## What is being asked
Within the records, find every line that includes the word "Some" and copy it.

Provided data Block Start

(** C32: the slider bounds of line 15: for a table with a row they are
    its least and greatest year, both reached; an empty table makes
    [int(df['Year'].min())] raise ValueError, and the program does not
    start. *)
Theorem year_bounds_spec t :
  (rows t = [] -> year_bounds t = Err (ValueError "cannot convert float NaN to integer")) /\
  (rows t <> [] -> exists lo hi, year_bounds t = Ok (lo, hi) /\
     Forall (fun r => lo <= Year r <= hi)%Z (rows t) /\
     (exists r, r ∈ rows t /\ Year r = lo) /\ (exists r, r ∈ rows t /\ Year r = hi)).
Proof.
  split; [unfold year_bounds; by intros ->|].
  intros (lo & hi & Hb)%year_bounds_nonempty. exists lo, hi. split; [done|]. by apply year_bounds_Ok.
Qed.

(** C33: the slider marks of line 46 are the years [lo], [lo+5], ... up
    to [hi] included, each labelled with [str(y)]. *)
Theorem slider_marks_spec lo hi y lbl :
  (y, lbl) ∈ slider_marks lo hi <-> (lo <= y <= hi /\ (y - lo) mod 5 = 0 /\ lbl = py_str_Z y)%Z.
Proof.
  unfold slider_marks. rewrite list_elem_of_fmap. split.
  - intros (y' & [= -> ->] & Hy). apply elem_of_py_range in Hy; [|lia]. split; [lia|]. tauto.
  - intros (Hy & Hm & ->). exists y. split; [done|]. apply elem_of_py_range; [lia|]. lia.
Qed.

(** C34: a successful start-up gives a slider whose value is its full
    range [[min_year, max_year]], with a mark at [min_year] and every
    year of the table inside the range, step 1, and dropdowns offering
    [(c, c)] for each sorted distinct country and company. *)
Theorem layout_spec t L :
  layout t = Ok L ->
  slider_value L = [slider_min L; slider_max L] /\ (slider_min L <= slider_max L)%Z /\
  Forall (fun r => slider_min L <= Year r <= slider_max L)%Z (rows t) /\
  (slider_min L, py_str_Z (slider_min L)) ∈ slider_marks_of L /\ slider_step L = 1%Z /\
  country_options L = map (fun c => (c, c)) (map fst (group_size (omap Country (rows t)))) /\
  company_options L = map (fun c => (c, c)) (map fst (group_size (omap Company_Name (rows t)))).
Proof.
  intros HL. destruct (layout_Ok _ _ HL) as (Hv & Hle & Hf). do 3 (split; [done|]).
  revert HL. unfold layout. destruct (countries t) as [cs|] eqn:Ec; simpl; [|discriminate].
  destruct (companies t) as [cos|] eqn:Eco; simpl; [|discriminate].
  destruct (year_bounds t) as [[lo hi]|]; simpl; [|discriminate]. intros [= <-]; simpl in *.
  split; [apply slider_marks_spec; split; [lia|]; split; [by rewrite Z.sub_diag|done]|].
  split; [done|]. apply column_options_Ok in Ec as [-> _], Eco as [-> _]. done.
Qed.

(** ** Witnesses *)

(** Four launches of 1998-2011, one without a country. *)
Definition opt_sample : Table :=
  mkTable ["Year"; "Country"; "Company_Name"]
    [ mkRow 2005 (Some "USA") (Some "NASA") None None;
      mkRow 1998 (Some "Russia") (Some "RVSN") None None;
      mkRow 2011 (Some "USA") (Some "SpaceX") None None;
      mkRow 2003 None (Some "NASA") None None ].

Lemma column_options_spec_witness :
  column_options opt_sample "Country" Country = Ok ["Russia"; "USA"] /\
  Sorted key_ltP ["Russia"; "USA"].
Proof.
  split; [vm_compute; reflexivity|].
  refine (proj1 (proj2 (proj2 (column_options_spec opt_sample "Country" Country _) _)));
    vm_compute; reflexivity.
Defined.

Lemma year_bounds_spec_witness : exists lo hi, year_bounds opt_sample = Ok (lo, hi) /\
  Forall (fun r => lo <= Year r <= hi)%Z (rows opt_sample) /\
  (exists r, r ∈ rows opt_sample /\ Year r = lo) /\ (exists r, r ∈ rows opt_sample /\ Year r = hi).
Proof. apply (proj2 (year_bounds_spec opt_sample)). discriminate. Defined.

Provided data Block End

## Exercise output
    [ mkRow 2005 (Some "USA") (Some "NASA") None None;
      mkRow 1998 (Some "Russia") (Some "RVSN") None None;
      mkRow 2011 (Some "USA") (Some "SpaceX") None None;
      mkRow 2003 None (Some "NASA") None None ].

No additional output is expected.